> **Task to carry out**: Copy out all of the data that follows, exactly as it appears.

(Stored data)
++++++++++
(* ===== verification/ProcessProofs.v ===== *)
(** * Theorems on processes and threads

    The system calls of Process.v on the scheduler: waiting for a process,
    sleeping, preemption, threads, the task list, and the start of a program. *)

From stdpp Require Import strings.
From S2P Require Import Prelude RustStr Bytes PhysMem Handle Vma Signal Vfs FsSyscalls FrameAlloc Shm FileLock Initrd Elf ElfProofs.
From S2P Require Import Paging PagingProofs Exec Sched SyscallEntry Process SchedProofs.

Section process.
Context {F : Type} `{FrameSource F} `{EntryFormat} `{BuildProfile}.
Implicit Types s : Sched F.

(** ** Waiting for a process *)

Lemma search_queues_ok s i cpus :
  sched_inv s → Forall (λ c, 0 ≤ c < MAX_CPUS) cpus →
  ∃ o, search_queues s i cpus = Ret o ∧ ∀ t, o = Some t → id t = i ∧ ∃ p, (p, t) ∈ census s.
Proof.
  intros Hi. induction cpus as [|c cpus IH]; intros Hc; cbn [search_queues].
  - eexists. split; [done|]. intros t [Ht Hid]%find_task_Some. split; [done|]. exists IsBlocked. by apply census_blocked.
  - apply list.Forall_cons in Hc as [Hc Hcs]. destruct (queue_of_ok s c (si_shape s Hi) Hc) as [q Hq]. rewrite Hq. cbn [mbind outcome_bind].
    destruct (find_task i (ready q)) as [t|] eqn:Hf; [|by apply IH]. eexists. split; [done|]. intros t' [= <-].
    apply find_task_Some in Hf as [Ht Hid]. split; [done|]. exists (OnCpu c). by apply (census_ready s c q); [apply Hi|..].
Qed.

Lemma no_exit_status s i : sched_inv s → get_exit_status s i = Ret None.
Proof.
  intros Hi. unfold get_exit_status. destruct (search_queues_ok s i (seqZ 0 MAX_CPUS) Hi) as (o & -> & Ho).
  { apply list.Forall_forall. intros c Hc%elem_of_seqZ. lia. }
  cbn [mbind outcome_bind]. destruct o as [t|]; [|done]. destruct (Ho t eq_refl) as [_ [p Hp]].
  pose proof (si_good s Hi) as Hg. rewrite list.Forall_forall in Hg. destruct (Hg _ Hp) as (_ & He & _). cbn in *. by rewrite He.
Qed.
++++++++++
> **Result for this task**:
(* ===== verification/ProcessProofs.v ===== *)
(** * Theorems on processes and threads

    The system calls of Process.v on the scheduler: waiting for a process,
    sleeping, preemption, threads, the task list, and the start of a program. *)

From stdpp Require Import strings.
From S2P Require Import Prelude RustStr Bytes PhysMem Handle Vma Signal Vfs FsSyscalls FrameAlloc Shm FileLock Initrd Elf ElfProofs.
From S2P Require Import Paging PagingProofs Exec Sched SyscallEntry Process SchedProofs.

Section process.
Context {F : Type} `{FrameSource F} `{EntryFormat} `{BuildProfile}.
Implicit Types s : Sched F.

(** ** Waiting for a process *)

Lemma search_queues_ok s i cpus :
  sched_inv s → Forall (λ c, 0 ≤ c < MAX_CPUS) cpus →
  ∃ o, search_queues s i cpus = Ret o ∧ ∀ t, o = Some t → id t = i ∧ ∃ p, (p, t) ∈ census s.
Proof.
  intros Hi. induction cpus as [|c cpus IH]; intros Hc; cbn [search_queues].
  - eexists. split; [done|]. intros t [Ht Hid]%find_task_Some. split; [done|]. exists IsBlocked. by apply census_blocked.
  - apply list.Forall_cons in Hc as [Hc Hcs]. destruct (queue_of_ok s c (si_shape s Hi) Hc) as [q Hq]. rewrite Hq. cbn [mbind outcome_bind].
    destruct (find_task i (ready q)) as [t|] eqn:Hf; [|by apply IH]. eexists. split; [done|]. intros t' [= <-].
    apply find_task_Some in Hf as [Ht Hid]. split; [done|]. exists (OnCpu c). by apply (census_ready s c q); [apply Hi|..].
Qed.

Lemma no_exit_status s i : sched_inv s → get_exit_status s i = Ret None.
Proof.
  intros Hi. unfold get_exit_status. destruct (search_queues_ok s i (seqZ 0 MAX_CPUS) Hi) as (o & -> & Ho).
  { apply list.Forall_forall. intros c Hc%elem_of_seqZ. lia. }
  cbn [mbind outcome_bind]. destruct o as [t|]; [|done]. destruct (Ho t eq_refl) as [_ [p Hp]].
  pose proof (si_good s Hi) as Hg. rewrite list.Forall_forall in Hg. destruct (Hg _ Hp) as (_ & He & _). cbn in *. by rewrite He.
Qed.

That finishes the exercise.